Lindsay Johnson on women's 'pocket money' wages and media coverage
Lindsay Johnson retired England and Everton Ladies defender (image:

Football is the most popular sport in the world, without a doubt, yet most of the money and television deals are in place for men's football while women's football is often left with the bare minimum. 

This view is shared by retired Everton Ladies defender Lindsay Johnson who offered her view on the 'pocket money' wages in women's football as well as the lack of television coverage that is given to the men's game. 

On women's wages

The average yearly salary for a professional female footballer is around £20,000 - £24,000 which is a far cry compared to the £40,000 per week the average Premier League footballer earns. 

The top tier of English football obviously draws more sponsorship deals thus producing the incredible amount which enables the high wages to be put in place but the distinct difference in wages shows how the gap between the two genders in footballing terms is still a huge topic. 

Recently retired 35-year-old Johnson also said there was a "disparity" within the pay that "needs to improve" before saying that she believes that "womens football is improving."

The former England international said of the issue: "In the last couple of years I was getting paid but it was not something you could rely on, it was just pocket money."

On men's wages

Male footballers can often earn more in a week than some female players can earn over several years, top stars such as Wayne Rooney command wages in excess of £250,000. 

Manchester City captain Steph Houghton currently commands the highest female wage in the United Kingdom totalling at £61,000 but also pulls in £4,000 through sponsorship deals meaning what she earns over four years is more than what Manchester United's no.10 can acquire in just a week. 

Johnson said of the matter that she "understood" why male footballers earn more because you "cannot make money from nowhere" as "[men's] football does bring in a lot of money."

She said: "At the moment we [women's football] do not have that fan base but it is growing," before saying "so it did annoy me that I could be doing the same job as someone like Wayne [Rooney]" and earn "nothing of the similar wage."

On media coverage

Poster for England women's world cup team (
Poster for England women's World Cup team. | Photo: The FA

Women's football is years behind the men's game on a number of issues and one reason many of them may still exist is due to the lack of coverage, as Premier League football draws in more than 100 games more per season than the female game. 

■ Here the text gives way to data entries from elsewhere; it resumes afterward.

(* ===== verification/ObjectKeys.v ===== *)
(** * Object keys and job identifiers
      ([src/archive/storage/base.py], [normalize_key]; [src/replay/jobs/contracts.py], lines 658-757)

    Keys are lists of characters; [date(1970, 1, 1) + timedelta(days)] is the proleptic
    Gregorian calendar of Python's [datetime]. *)
From stdpp Require Import list strings.
From S2P Require Import Prelude Wire JobContracts.

(** ** [normalize_key] *)
Definition METADATA_DIRECTORY : string := ".objectmeta".

(** [key.split("/")]. *)
Fixpoint split_slash (l : list Ascii.ascii) : list (list Ascii.ascii) :=
  match l with
  | [] => [[]]
  | c :: l =>
      if code c =? 47 then [] :: split_slash l
      else match split_slash l with
           | part :: parts => (c :: part) :: parts
           | [] => [[c]]
           end
  end.

(** ["/".join(parts)]. *)
Fixpoint join_slash (parts : list (list Ascii.ascii)) : list Ascii.ascii :=
  match parts with
  | [] => []
  | [part] => part
  | part :: parts => part ++ Ascii.ascii_of_N 47 :: join_slash parts
  end.

Definition traversing (part : list Ascii.ascii) : bool :=
  match part with
  | [] => true
  | [c] => code c =? 46
  | [c; d] => (code c =? 46) && (code d =? 46)
  | _ => false
  end.

Definition normalize_key (key : string) : result string :=
  let l := chars key in
  _ ← guard_or (negb (bool_decide (l = []))) (ValueError "object key must be a non-empty string");
  _ ← guard_or (negb (existsb (λ c, code c =? 92) l)) (ValueError "object key contains a backslash");
  _ ← guard_or (match l with c :: _ => negb (code c =? 47) | [] => true end)
        (ValueError "object key is absolute");
  _ ← guard_or (negb (existsb (λ c, code c =? 0) l)) (ValueError "object key contains a NUL byte");
  let parts := split_slash l in
  _ ← guard_or (negb (existsb traversing parts))
        (ValueError "object key has an empty or traversing component");
  _ ← guard_or (negb (bool_decide (head parts = Some (chars METADATA_DIRECTORY))))
        (ValueError "object key enters the store's metadata area");
  Ok (String.string_of_list_ascii (join_slash parts)).

(** [_key]: the store's refusal as a contract error. *)
Definition _key (value : string) : result string :=
  match normalize_key value with
  | Ok k => Ok k
  | Err (ValueError msg) => Err (ContractError msg None)
  | Err e => Err e
  end.

(** ** Dates *)

(** Year, month and day of a day count since 1970-01-01. *)
Definition civil (days : Z) : Z * Z * Z :=
  let z := days + 719468 in
  let era := z / 146097 in
  let doe := z mod 146097 in
  let yoe := (doe - doe / 1460 + doe / 36524 - doe / 146096) / 365 in
  let doy := doe - (365 * yoe + yoe / 4 - yoe / 100) in
  let mp := (5 * doy + 2) / 153 in
  let d := doy - (153 * mp + 2) / 5 + 1 in
  let m := if mp <? 10 then mp + 3 else mp - 9 in
  (yoe + era * 400 + (if m <=? 2 then 1 else 0), m, d).

(** [n] in exactly [w] decimal digits. *)
Fixpoint padded (w : nat) (n : Z) : list Ascii.ascii :=
  match w with
  | O => []
  | S w => padded w (n / 10) ++ [digit_char (n mod 10)]
  end.

Definition of_chars (l : list Ascii.ascii) : string := String.string_of_list_ascii l.
Definition ch (n : N) : Ascii.ascii := Ascii.ascii_of_N n.

Definition _NS_PER_DAY : Z := 86400000000000.

(** ** Identifiers and keys *)
Definition job_id (now_ns : Z) (suffix_hex : string) : result string :=
  _ ← _ns now_ns "job time";
  _ ← ensure ((length (chars suffix_hex) =? 16)%nat && forallb lower_hex (chars suffix_hex))
        "job suffix must be 16 lowercase hex characters";
  let seconds := now_ns / 1000000000 in
  let '(y, m, d) := civil (seconds / 86400) in
  let remainder := seconds mod 86400 in
  Ok (of_chars (padded 4 y ++ padded 2 m ++ padded 2 d ++ [ch 84]
        ++ padded 2 (remainder / 3600) ++ padded 2 (remainder mod 3600 / 60)
        ++ padded 2 (remainder mod 60) ++ [ch 90; ch 45] ++ chars suffix_hex)).

Definition date_partition (window_start_ns : Z) : result string :=
  _ ← _ns window_start_ns "window start";
  let '(y, m, d) := civil (window_start_ns / _NS_PER_DAY) in
  Ok (of_chars (padded 4 y ++ [ch 45] ++ padded 2 m ++ [ch 45] ++ padded 2 d)).

Definition canonical_window_keys (window_start_ns : Z) : result (string * string * string) :=
  date ← date_partition window_start_ns;
  let base := "canonical/date=" +:+ date +:+ "/window=" +:+ str_int window_start_ns in
  Ok (base +:+ "/evidence.ndjson.zst", base +:+ "/provenance.ndjson.zst", base +:+ "/receipt.json").

Definition DERIVATIVE_FILES : list string :=
  ["events.ndjson.zst"; "rejects.ndjson.zst"; "sources.ndjson.zst"; "manifest.json"; "receipt.json"].

Definition derivative_key (derivative_address file : string) : result string :=
  _ ← ensure (is_hex64 derivative_address) "derivative address must be 64 lowercase hex characters";
  _ ← ensure (in_list DERIVATIVE_FILES file) "unknown derivative file";
  Ok ("replay/derivatives/" +:+ derivative_address +:+ "/" +:+ file).

(** [_identifier]: [[A-Za-z0-9_.-]{1,128}], neither [.] nor [..]. *)
Definition identifier_char (c : Ascii.ascii) : bool :=
  is_digit c || ((65 <=? code c) && (code c <=? 90)) || ((97 <=? code c) && (code c <=? 122))
  || existsb (Z.eqb (code c)) [95; 46; 45].
Definition _identifier (value : string) : result string :=
  let l := chars value in
  _ ← ensure ((1 <=? length l)%nat && (length l <=? 128)%nat && forallb identifier_char l
              && negb (traversing l)) "must match [A-Za-z0-9_.-]{1,128}";
  Ok value.

Definition bundle_receipt_key (bundle_id : string) : result string :=
  id ← _identifier bundle_id; Ok ("replay/bundles/" +:+ id +:+ "/bundle_receipt.json").

Definition job_object_key (job_id_value relative : string) : result string :=
  _ ← check_job_id job_id_value;
  let path := "replay/jobs/" +:+ job_id_value +:+ "/" +:+ relative in
  key ← _key path;
  _ ← ensure (String.eqb key path) "job object path must already be normalized";
  _ ← ensure (negb (String.eqb relative "job_receipt.json")) "job_receipt.json is reserved";
  Ok key.

(** ** Splitting and joining *)
Lemma split_slash_nonempty l : split_slash l ≠ [].
Proof. destruct l as [|c l]; simpl; [done|]. destruct (code c =? 47); [done|]. by destruct (split_slash l). Qed.

Lemma join_split l : join_slash (split_slash l) = l.
Proof.
  induction l as [|c l IH]; simpl; [done|]. destruct (Z.eqb_spec (code c) 47) as [E|E].
  - destruct (split_slash l) as [|p ps] eqn:Es; [by apply split_slash_nonempty in Es|].
    change (Ascii.ascii_of_N 47 :: join_slash (p :: ps) = c :: l). rewrite IH. f_equal. unfold code in E.
    rewrite <- (Ascii.ascii_N_embedding c). f_equal. lia.
  - destruct (split_slash l) as [|p ps] eqn:Es; [by apply split_slash_nonempty in Es|].
    rewrite <- IH. by destruct ps.
Qed.

Lemma chars_app s t : chars (s +:+ t) = chars s ++ chars t.
Proof. unfold chars. induction s as [|c s IH]; simpl; [done|]. f_equal. exact IH. Qed.

Lemma chars_of l : chars (of_chars l) = l.
Proof. apply String.list_ascii_of_string_of_list_ascii. Qed.

Lemma chars_inj s t : chars s = chars t → s = t.
Proof.
  intros H. rewrite <- (String.string_of_list_ascii_of_string s), <- (String.string_of_list_ascii_of_string t).
  unfold chars in H. by rewrite H.
Qed.

Lemma normalize_key_ok k k' :
  normalize_key k = Ok k' →
  k' = k ∧ Forall (λ p, traversing p = false) (split_slash (chars k)) ∧
  head (split_slash (chars k)) ≠ Some (chars METADATA_DIRECTORY).
Proof.
  unfold normalize_key. intros H.
  do 6 (apply bind_ok in H as (? & ?%guard_or_ok & H)). injection H as <-.
  rewrite join_split. split_and!.
  - apply String.string_of_list_ascii_of_string.
  - apply Forall_forall. intros p Hp.
    match goal with H : negb (existsb traversing _) = true |- _ => apply negb_true_iff in H; rename H into Ht end.
    apply not_true_is_false. intros E. rewrite <- not_true_iff_false in Ht. apply Ht.
    apply existsb_exists. exists p. split; [by apply list_elem_of_In|done].
  - intros E. match goal with H : negb (bool_decide _) = true |- _ =>
      rewrite bool_decide_true in H by exact E end. done.
Qed.

Lemma job_id_length id : valid_job_id id = true → length (chars id) = 33%nat.
Proof. unfold valid_job_id. intros H. repeat (apply andb_true_iff in H as [H _]). by apply Nat.eqb_eq. Qed.

Definition job_path (id relative : string) : string := "replay/jobs/" +:+ id +:+ "/" +:+ relative.

Lemma job_object_key_ok id relative k :
  job_object_key id relative = Ok k →
  valid_job_id id = true ∧ k = job_path id relative ∧ relative ≠ "job_receipt.json"%string ∧
  Forall (λ p, traversing p = false) (split_slash (chars k)).
Proof.
  unfold job_object_key, check_job_id. intros H. apply ensure_bind in H as [Hid H].
  apply bind_ok in H as (key & Hkey & H). apply ensure_bind in H as [Hn H].
  apply ensure_bind in H as [Hr [= ->]]. apply String.eqb_eq in Hn.
  split_and!; [done|done| |].
  - intros ->. done.
  - unfold _key in Hkey. destruct (normalize_key _) as [k'|e] eqn:E; [|by destruct e].
    injection Hkey as ->. apply normalize_key_ok in E as (E & Hall & _). by rewrite <- E in Hall.
Qed.

Lemma job_path_inj id relative id' relative' :
  length (chars id) = 33%nat → length (chars id') = 33%nat →
  job_path id relative = job_path id' relative' → id = id' ∧ relative = relative'.
Proof.
  intros Hl Hl' H. unfold job_path in H. apply (f_equal chars) in H. rewrite !chars_app in H.
  apply app_inv_head in H. apply app_inj_1 in H as [Hi Hr]; [|congruence].
  apply app_inv_head in Hr. split; by apply chars_inj.
Qed.

(** ** Dates in fixed width *)
Lemma padded_length w n : length (padded w n) = w.
Proof. revert n. induction w as [|w IH]; intros n; simpl; [done|]. rewrite length_app, IH. simpl. lia. Qed.

Lemma padded_digits w n : forallb is_digit (padded w n) = true.
Proof.
  revert n. induction w as [|w IH]; intros n; cbn [padded]; [done|].
  rewrite forallb_app, IH. cbn [forallb]. rewrite digit_char_is_digit; [done|].
  apply Z.mod_pos_bound. lia.
Qed.

Lemma mod10_digit n : is_digit (digit_char (n mod 10)) = true.
Proof. apply digit_char_is_digit, Z.mod_pos_bound. lia. Qed.

Lemma job_id_valid now suffix id : job_id now suffix = Ok id → valid_job_id id = true.
Proof.
  unfold job_id. intros H. apply ns_bind in H as [_ H]. apply ensure_bind in H as [Hs H].
  apply andb_true_iff in Hs as [Hlen%Nat.eqb_eq Hhex].
  destruct (civil _) as [[y m] d]. apply Ok_inj in H as <-. unfold valid_job_id. rewrite chars_of.
  revert Hlen Hhex. generalize (chars suffix) as sfx. intros sfx Hlen Hhex.
  cbn [padded app take drop length forallb andb]. rewrite Hlen, !mod10_digit. cbn [andb].
  repeat match goal with |- context [char_is ?l ?i ?n] => change (char_is l i n) with true end.
  exact Hhex.
Qed.

Lemma job_id_total now suffix :
  u64 now → length (chars suffix) = 16%nat → forallb lower_hex (chars suffix) = true →
  is_ok (job_id now suffix).
Proof.
  intros Hn Hl Hh. unfold job_id, _ns, ensure, _require. destruct Hn as [Hn1%Z.leb_le Hn2%Z.ltb_lt].
  rewrite Hn1, Hn2, Hl, Hh. cbn [mbind result_bind guard_or andb Nat.eqb].
  destruct (civil _) as [[y m] d]. by eexists.
Qed.

(** ** Properties *)

(** C37. Object keys of jobs are confined and distinct: a key [job_object_key] accepts
    is exactly the job's prefix and the relative path, with no empty, [.] or [..]
    component; two accepted keys are equal only for the same job and path; and none
    is any job's receipt key. *)
Theorem job_object_keys_confined id relative k :
  job_object_key id relative = Ok k →
  k = job_path id relative ∧
  Forall (λ p, traversing p = false) (split_slash (chars k)) ∧
  (∀ id' relative', job_object_key id' relative' = Ok k → id' = id ∧ relative' = relative) ∧
  (∀ id' r, job_receipt_key id' = Ok r → r ≠ k).
Proof.
  intros H. apply job_object_key_ok in H as (Hid & -> & Hr & Hp). apply job_id_length in Hid as Hl.
  split_and!; [done..| |].
  - intros id' relative' (Hid' & E & _)%job_object_key_ok.
    apply job_path_inj in E as [-> ->]; [done|done|by apply job_id_length].
  - intros id' r Hr' ->. unfold job_receipt_key, check_job_id in Hr'.
    apply ensure_bind in Hr' as [Hid' E]. apply Ok_inj in E.
    change (job_path id' "job_receipt.json" = job_path id relative) in E.
    apply job_path_inj in E as [_ E]; [by apply Hr|by apply job_id_length|done].
Qed.

Lemma job_object_keys_confined_witness :
  job_path "20240101T000000Z-0123456789abcdef" "a/b.json"
  = "replay/jobs/20240101T000000Z-0123456789abcdef/a/b.json"%string.
Proof.
  assert (job_object_key "20240101T000000Z-0123456789abcdef" "a/b.json"
    = Ok "replay/jobs/20240101T000000Z-0123456789abcdef/a/b.json"%string) as H by (vm_compute; reflexivity).
  symmetry. exact (proj1 (job_object_keys_confined _ _ _ H)).
Defined.

(** [job_id] always mints an identifier that [check_job_id] accepts: for any 64-bit
    time and any 16 lowercase hex digits it succeeds, and the result passes the row
    check. *)
Theorem job_id_accepted now suffix :
  u64 now → length (chars suffix) = 16%nat → forallb lower_hex (chars suffix) = true →
  ∃ id, job_id now suffix = Ok id ∧ check_job_id id = Ok ().
Proof.
  intros Hn Hl Hh. destruct (job_id_total now suffix Hn Hl Hh) as [id E]. exists id.
  split; [done|]. unfold check_job_id. by rewrite (job_id_valid _ _ _ E).
Qed.

Lemma job_id_accepted_witness :
  ∃ id, job_id 1704067201000000000 "0123456789abcdef" = Ok id ∧ check_job_id id = Ok ().
Proof.
  apply (job_id_accepted 1704067201000000000 "0123456789abcdef");
    [split; vm_compute; congruence|reflexivity|reflexivity].
Defined.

Sky Sports did not show a single match of women's football in the 2014/15 season while BT Sport through their current deal televised 12 matches which Johnson said was "good on them."

She said: "BT is the first time it has ever had a deal with anyone, the BBC do the FA Cup finals and the women's World Cup." She also said "I do think it could be shown a lot more" and that "the more it is shown" the more it will "interest people" and "it is obvious that will happen."

The 2015 FIFA Women's World Cup saw the BBC cover every single match that took place in what was a revolutionary year for the women's game that saw a huge increase in participation in football as it now stands as the number one sport in the UK for females.